Activity -> Please give back only the lines below from the one containing "(** More was sent. *)" to the one containing "From S2P Require Import Prelude", each repeated word for word, both ends included.

+++ Recorded information

Lemma adv_pdu_wf s : wf_ble s -> wf_pdu (adv_pdu s) /\ (length (payload_of (adv_pdu s)) <= 37)%nat /\
  reads_as (adv_pdu s) = adv_pdu s.
Proof.
  intros Hs. pose proof (wb_own_addr s Hs) as Ha. destruct (wb_adv_data s Hs) as [_ Hd].
  destruct (wb_adv s Hs) as [[_ Hp] Hdir]. unfold adv_pdu. cbv zeta.
  destruct (adp_extended _).
  { split; [|split; [|done]]; cbn [payload_of]; unfold is_addr in *.
    - split; [done|]. unfold wf_aux_ptr. cbn. lia.
    - cbn. len. }
  unfold is_addr in *.
  destruct (adp_adv_type _) eqn:Et; cbn [wf_pdu payload_of reads_as]; unfold is_addr.
  2: { destruct (adp_peer_addr _) as [a|]; [|by destruct (Hdir eq_refl)].
       cbn [from_option id]. pose proof (Hp a eq_refl). split; [done|]. split; [len|done]. }
  all: split; [done|]; split; [len|done].
Qed.

(** Encoding into the transmit buffer. *)
Lemma encode_tx_Ret s p tx rx : wf_ble s -> encodable p -> (length (payload_of p) <= 63)%nat ->
  exists b, encode_tx s p tx rx = Ret (set_b_tx_buf b s, length (packet p tx rx)) /\
    take (length (packet p tx rx)) b = packet p tx rx /\
    (length (packet p tx rx) <= 65)%nat /\ length b = 257%nat.
Proof.
  intros Hs Hp Hl. destruct (wb_tx s Hs) as [Ht _]. unfold encode_tx.
  rewrite encode_typed_spec, Ht by done. change (257 <? 2)%nat with false.
  rewrite (proj2 (Nat.ltb_ge _ _)) by lia. cbv iota.
  destruct (Nat.ltb_spec 257 (2 + length (payload_of p))); [lia|].
  cbn [unwrap obind]. rewrite <- (packet_length p tx rx).
  pose proof (packet_length p tx rx) as L. unfold packet in *. rewrite app_assoc.
  eexists. split; [reflexivity|]. rewrite take_app_length. split; [done|]. split; [lia|]. len.
Qed.

(** The transmit buffer may hold anything of its length. *)
Lemma set_tx_wf s b n : wf_ble s -> length b = 257%nat -> (n <= 257)%nat ->
  wf_ble (set_b_tx_pdu_len n (set_b_tx_buf b s)).
Proof. intros Hs Hb Hn. wf_ble_by idtac. by split. Qed.

Lemma set_tx_buf_wf s b : wf_ble s -> length b = 257%nat -> wf_ble (set_b_tx_buf b s).
Proof. intros Hs Hb. pose proof (wb_tx s Hs) as [_ Hn]. wf_ble_by idtac. by split. Qed.

(** The first packet is built, and the length noted. *)
Lemma build_first s : wf_ble s -> exists b,
  (if adp_extended (b_adv_params s) then build_ext_adv_pdu s else build_adv_pdu s) =
    Ret (set_b_tx_pdu_len (length (adv_packet s)) (set_b_tx_buf b s)) /\
  take (length (adv_packet s)) b = adv_packet s /\ length b = 257%nat /\
  (length (adv_packet s) <= 65)%nat.
Proof.
  intros Hs. destruct (adv_pdu_wf s Hs) as (Hw & Hl & _).
  destruct (encode_tx_Ret s (adv_pdu s) (is_random (b_own_addr_type s)) false Hs)
    as (b & E & Et & Hn & Hb); [by apply wf_encodable|lia|].
  exists b. split; [|done]. unfold adv_packet. revert E.
  generalize (length (packet (adv_pdu s) (is_random (b_own_addr_type s)) false)).
  intros n E. destruct (wb_adv_data s Hs) as [Hd Hdl]. destruct (wb_adv s Hs) as [_ Hdir].
  unfold build_ext_adv_pdu, build_adv_pdu. cbv zeta. revert E. unfold adv_pdu.
  destruct (adp_extended _).
  { destruct (adp_adv_type _); intros ->; reflexivity. }
  destruct (adp_adv_type _).
  2: { destruct (adp_peer_addr _) as [a|]; [|by destruct (Hdir eq_refl)].
       intros E. cbn [from_option id obind] in *. by rewrite E. }
  all: intros E; rewrite slice_to_Ret, !obind_Ret by lia; cbv zeta in E; by rewrite E.
Qed.

(** ** Later packets and listening *)

Section listen.
Context `{Hcrypto : Crypto, Hccm : CcmHw, Henv : Env}.

(** The buffer after a poll. *)
Lemma polled_rx_wf s w : wf_ble s ->
  wf_ble (set_b_rx_buf (dma (env_dma (w_polls w)) (b_rx_buf s)) s).
Proof.
  intros Hs. destruct (wb_rx s Hs) as (Hl & Hb & Hn). wf_ble_by idtac.
  cbn [b_rx_buf set_b_rx_buf b_rx_pdu_len].
  rewrite dma_length by (by apply dma_fits). split; [done|].
  split; [|done]. apply dma_bytes; [apply env_dma_bytes|done].
Qed.

Lemma set_rx_len_wf s n : wf_ble s -> (n <= 257)%nat -> wf_ble (set_b_rx_pdu_len n s).
Proof. intros Hs Hn. destruct (wb_rx s Hs) as (? & ? & _). wf_ble_by idtac. by split. Qed.

(** A poll of the receiver keeps the invariant; a packet is at most 65 bytes. *)
Lemma poll_runs s w : wf_ble s -> w_rx_room w = 257%nat ->
  runs (receive_poll (b_rx_buf s) w) (fun '(w', buf, r) =>
    wf_ble (set_b_rx_buf buf s) /\ (on_air w w' /\ w_rx_room w' = 257%nat) /\
    forall n, r = Ok (Some n) -> (2 <= n <= 65)%nat).
Proof.
  intros Hs Hr. destruct (wb_rx s Hs) as (Hl & _).
  rewrite receive_poll_Done by (lia || (by apply dma_fits) || congruence).
  split; [by apply polled_rx_wf|].
  split; [split; [apply on_air_polls, on_air_refl|exact Hr]|].
  destruct (env_end _) as [[]|]; [|done..]. intros n [= <-].
  assert (0 <= (nth 1 (dma (env_dma (w_polls w)) (b_rx_buf s)) 0%Z .>> 1) .& 0x3F < 64); [|lia].
  change 0x3F with (Z.ones 6). rewrite Z.land_ones by lia. by apply Z.mod_pos_bound.
Qed.

Definition ok_world (w : World) (r : Ble * World) : Prop :=
  wf_ble (fst r) /\ on_air w (snd r).

Lemma window_loop_runs fuel s w mask deadline : wf_ble s -> w_rx_room w = 257%nat ->
  runs (window_loop fuel s w mask deadline) (fun '(s', w', ok) =>
    wf_ble s' /\ on_air w w').
Proof.
  revert s w. induction fuel as [|fuel IH]; intros s w Hs Hm; [done|]. cbn [window_loop].
  eapply runs_bind; [by apply poll_runs|]. intros [[w' buf] r] (H1 & [H2 H5] & H3). cbv zeta.
  destruct r as [[n|]|e]; [| |done].
  - specialize (H3 n eq_refl).
    assert (H4 : wf_ble (set_b_rx_pdu_len n (set_b_rx_buf buf s)))
      by (apply set_rx_len_wf; [done|lia]).
    destruct (_ <=? _)%nat; [|done]. destruct (wb_rx _ H4) as (Hl & _).
    destruct (idx_lt (b_rx_buf (set_b_rx_pdu_len n (set_b_rx_buf buf s))) 0) as [x ->];
      [lia|]. done.
  - cbn [now]. destruct (_ <=? _); [done|].
    eapply runs_mono; [by apply IH|]. intros [[s2 w2] ok] [H4 H6]. split; [done|].
    exact (on_air_trans _ _ _ (on_air_reads _ _ _ H2) H6).
Qed.

Lemma radio_window_runs fuel s w mask micros : wf_ble s ->
  runs (radio_window fuel s w mask micros) (fun '(s', w', ok) => wf_ble s' /\ on_air w w').
Proof.
  intros Hs. unfold radio_window. cbn [now].
  eapply runs_mono; [apply window_loop_runs; [done|exact (proj1 (wb_rx s Hs))]|].
  intros [[s' w'] ok] [H1 H2]. split; [done|].
  exact (on_air_trans _ _ _ (on_air_start _ _ _ (on_air_reads _ _ _ (on_air_refl w))) H2).
Qed.

Lemma send_scan_rsp_gives s w a : wf_ble s -> is_addr a ->
  gives (send_scan_rsp s w a) (ok_world w).
Proof.
  intros Hs Ha. unfold send_scan_rsp. cbv zeta. destruct (wb_scan_rsp s Hs) as [Hl Hn].
  rewrite slice_to_Ret, obind_Ret by lia.
  set (p := ScanRsp a (take (b_scan_rsp_len s) (b_scan_rsp s))).
  destruct (encode_tx_Ret s p (is_random (b_own_addr_type s)) false Hs)
    as (b & E & Et & Hn' & Hb); [done|unfold p, is_addr in *; cbn [payload_of]; len|].
  rewrite E, obind_Ret. cbn [b_tx_buf set_b_tx_buf]. rewrite slice_to_Ret, obind_Ret by lia.
  split; [by apply set_tx_buf_wf|]. apply on_air_transmit, on_air_refl.
Qed.

Lemma listen_for_scan_req_runs fuel s w : wf_ble s ->
  runs (listen_for_scan_req fuel s w) (ok_world w).
Proof.
  intros Hs. unfold listen_for_scan_req. eapply runs_bind; [by apply radio_window_runs|].
  intros [[s1 w1] ok] [H1 H2]. destruct (_ && _); [|done].
  apply runs_of. eapply gives_mono; [apply send_scan_rsp_gives, wb_own_addr; done|].
  intros r [H3 H4]. split; [done|]. exact (on_air_trans _ _ _ H2 H4).
Qed.

End listen.

(** ** Extended advertising *)

(** More was sent. *)
Definition sent_more (w w' : World) : Prop := exists l, w_sent w' = w_sent w ++ l.

Lemma sent_more_refl w : sent_more w w.
Proof. exists []. by rewrite app_nil_r. Qed.

Lemma sent_more_trans w1 w2 w3 : sent_more w1 w2 -> sent_more w2 w3 -> sent_more w1 w3.
Proof. intros [l1 E1] [l2 E2]. exists (l1 ++ l2). by rewrite E2, E1, app_assoc. Qed.

Lemma on_air_more w w' : on_air w w' -> sent_more w w'.
Proof. intros [_ [ps E]]. by eexists. Qed.

Lemma sent_set_channel ch w : w_sent (fst (Radio.set_channel ch w)) = w_sent w.
Proof. unfold Radio.set_channel. by destruct (channel_frequency ch). Qed.

Section ext.
Context `{Hcrypto : Crypto, Hccm : CcmHw, Henv : Env}.

Lemma wait_until_more fuel w deadline :
  runs (wait_until fuel w deadline) (sent_more w).
Proof.
  revert w. induction fuel as [|fuel IH]; intros w; [done|]. cbn [wait_until now].
  destruct (_ <? _); [|exact (sent_more_refl w)].
  eapply runs_mono; [apply IH|]. by intros w' H.
Qed.

Lemma transmit_on_0_runs fuel s w n : wf_ble s -> (n <= 257)%nat ->
  runs (transmit_on_0 fuel s w n) (sent_more w).
Proof.
  intros Hs Hn. destruct (wb_tx s Hs) as [Ht _]. unfold transmit_on_0. cbn [now].
  eapply runs_bind; [apply wait_until_more|]. intros w1 [l E1]. cbv zeta.
  rewrite slice_to_Ret, lift_Ret, rbind_Done by lia.
  change (idx ADV_CHANNELS 0) with (@Ret Z 37). rewrite lift_Ret, rbind_Done. cbn [runs].
  exists (l ++ [(w_regs (fst (Radio.set_channel 0 (clear_compare w1))), take n (b_tx_buf s))]).
  rewrite sent_set_channel. unfold transmit. cbn [w_sent set_w_sent].
  rewrite sent_set_channel. change (w_sent (clear_compare w1)) with (w_sent w1). by rewrite E1, <- app_assoc.
Qed.
(* ===== verification/Driver.v ===== *)
(** The connection driver ([src/hw/ble.rs], [conn_tick]): supervision, the
    connection event, and the events the application sees. *)

From stdpp Require Import base numbers list.
From S2P Require Import Prelude Errors Channels Timers Addr Ad Pdu Events EventQueue.
From S2P Require Import BondStore Crypto Smp Ccm Gatt Conn Att CocChannel SmpChannel L2cap.
From S2P Require Import Radio LinkLayer Ble Advertiser.

(** ** The source's definitions *)

Section driver.
Context `{Hcrypto : Crypto, Hccm : CcmHw, Henv : Env}.

(** Why the connection is over, or what its event was. *)
Definition conn_outcome (fuel : nat) (self : Ble) (w : World)
    : run (Ble * World * (DisconnectReason + ConnEvent)) :=
  match b_conn self with
  | None => Done (self, w, inl LocalError)
  | Some conn =>
      let timeout := cn_timeout conn in
      let '(w, t) := now w in
      let elapsed := wrapping_sub32 t (cn_last_rx conn) in
      do* limit := mul_u32 timeout 313 in
      if limit <=? elapsed then Done (self, w, inl SupervisionTimeout)
      else
        let* (conn, w, r) := event fuel conn w in
        let self := set_b_conn (Some conn) self in
        match r with
        | Ok (EvDisconnected reason) => Done (self, w, inl reason)
        | Ok other => Done (self, w, inr other)
        | Err _ => Done (self, w, inl LocalError)
        end
  end.

(** The link is closed. *)
Definition conn_closed (self : Ble) (w : World) (reason : DisconnectReason)
    : outcome (Ble * World * bool) :=
  let self := set_b_conn None self in
  let w := radio_init w in
  let! self := push_event self (Disconnected reason) in
  Ret (self, w, false).

(** The event goes to the application, and received data with it. *)
Definition conn_report (self : Ble) (ev : ConnEvent) : outcome Ble :=
  let! self :=
    match ev with
    | EvControl op => push_event self (LlControl op)
    | EvL2cap cid => push_event self (L2cap cid)
    | _ => Ret self
    end in
  match b_conn self with
  | Some conn =>
      if (0 <? cn_rx_data_len conn)%nat then
        push_event (set_b_conn (Some (set_rx_data_len 0 conn)) self) ConnData
      else Ret self
  | None => Ret self
  end.

Definition conn_tick (fuel : nat) (self : Ble) (w : World) : run (Ble * World * bool) :=
  let* (self, w, o) := conn_outcome fuel self w in
  match o with
  | inl reason => lift (conn_closed self w reason)
  | inr ev => do* self := conn_report self ev in Done (self, w, true)
  end.

Section forever.
Context {S : Type} (on_event : Ble -> World -> S -> BleEvent -> run (Ble * World * S)).

Fixpoint conn_forever (fuel : nat) (self : Ble) (w : World) (s : S) : run (Ble * World * S) :=
  match fuel with
  | O => OutOfFuel
  | Datatypes.S fuel' =>
      let* (self, w, open) := conn_tick fuel' self w in
      let* (self, w, s) := drain_events on_event fuel' self w s in
      if open : bool then conn_forever fuel' self w s else Done (self, w, s)
  end.

End forever.
End driver.
(** ** Lemmas *)

(** The log shows no received byte. *)
Definition no_rx (log : list Line) : Prop :=
  Forall (fun l => match l with Rx d => d = [] | _ => True end) log.

Lemma no_rx_snoc log l : no_rx log -> (match l with Rx d => d = [] | _ => True end) ->
  no_rx (log ++ [l]).
Proof. intros H1 H2. apply Forall_app. by split; [|constructor]. Qed.

(** From the stack and the world [x], if it is well-formed: a run that ends does so
    by steps of the stack, and its result satisfies [P]; and it stops the device
    only at a connection tick, in a state those steps reach. *)
Definition stops (x : Ble * World) (f : fault) : Prop :=
  exists fuel s w, rtc ble_step x (s, w) /\ conn_tick fuel s w = Fault f.
Definition tracked {A} (x : Ble * World) (m : run (Ble * World * A)) (P : Ble -> A -> Prop) : Prop :=
  wf_ble (fst x) ->
  match m with
  | Done (s, w, a) => rtc ble_step x (s, w) /\ P s a
  | Fault f => stops x f
  | OutOfFuel => True
  end.

Lemma tracked_after {A} x y (m : run (Ble * World * A)) P :
  rtc ble_step x y -> tracked y m P -> tracked x m P.
Proof.
  intros Hxy Hm Hx. specialize (Hm (reachable_ble _ _ Hx Hxy)).
  destruct m as [[[s w] a]|f|]; [|destruct Hm as (n & s & w & H & E)|done].
  - destruct Hm as [H HP]. split; [by etrans|done].
  - exists n, s, w. split; [by etrans|done].
Qed.

Lemma tracked_step {A} x y (m : run (Ble * World * A)) P :
  ble_step x y -> tracked y m P -> tracked x m P.
Proof. intros H. by apply tracked_after, rtc_once. Qed.

Lemma tracked_done {A} s w (a : A) (P : Ble -> A -> Prop) :
  P s a -> tracked (s, w) (Done (s, w, a)) P.
Proof. by split. Qed.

++++++

Output of the task ->
(** More was sent. *)
Definition sent_more (w w' : World) : Prop := exists l, w_sent w' = w_sent w ++ l.

Lemma sent_more_refl w : sent_more w w.
Proof. exists []. by rewrite app_nil_r. Qed.

Lemma sent_more_trans w1 w2 w3 : sent_more w1 w2 -> sent_more w2 w3 -> sent_more w1 w3.
Proof. intros [l1 E1] [l2 E2]. exists (l1 ++ l2). by rewrite E2, E1, app_assoc. Qed.

Lemma on_air_more w w' : on_air w w' -> sent_more w w'.
Proof. intros [_ [ps E]]. by eexists. Qed.

Lemma sent_set_channel ch w : w_sent (fst (Radio.set_channel ch w)) = w_sent w.
Proof. unfold Radio.set_channel. by destruct (channel_frequency ch). Qed.

Section ext.
Context `{Hcrypto : Crypto, Hccm : CcmHw, Henv : Env}.

Lemma wait_until_more fuel w deadline :
  runs (wait_until fuel w deadline) (sent_more w).
Proof.
  revert w. induction fuel as [|fuel IH]; intros w; [done|]. cbn [wait_until now].
  destruct (_ <? _); [|exact (sent_more_refl w)].
  eapply runs_mono; [apply IH|]. by intros w' H.
Qed.

Lemma transmit_on_0_runs fuel s w n : wf_ble s -> (n <= 257)%nat ->
  runs (transmit_on_0 fuel s w n) (sent_more w).
Proof.
  intros Hs Hn. destruct (wb_tx s Hs) as [Ht _]. unfold transmit_on_0. cbn [now].
  eapply runs_bind; [apply wait_until_more|]. intros w1 [l E1]. cbv zeta.
  rewrite slice_to_Ret, lift_Ret, rbind_Done by lia.
  change (idx ADV_CHANNELS 0) with (@Ret Z 37). rewrite lift_Ret, rbind_Done. cbn [runs].
  exists (l ++ [(w_regs (fst (Radio.set_channel 0 (clear_compare w1))), take n (b_tx_buf s))]).
  rewrite sent_set_channel. unfold transmit. cbn [w_sent set_w_sent].
  rewrite sent_set_channel. change (w_sent (clear_compare w1)) with (w_sent w1). by rewrite E1, <- app_assoc.
Qed.
(* ===== verification/Driver.v ===== *)
(** The connection driver ([src/hw/ble.rs], [conn_tick]): supervision, the
    connection event, and the events the application sees. *)

From stdpp Require Import base numbers list.
From S2P Require Import Prelude Errors Channels Timers Addr Ad Pdu Events EventQueue.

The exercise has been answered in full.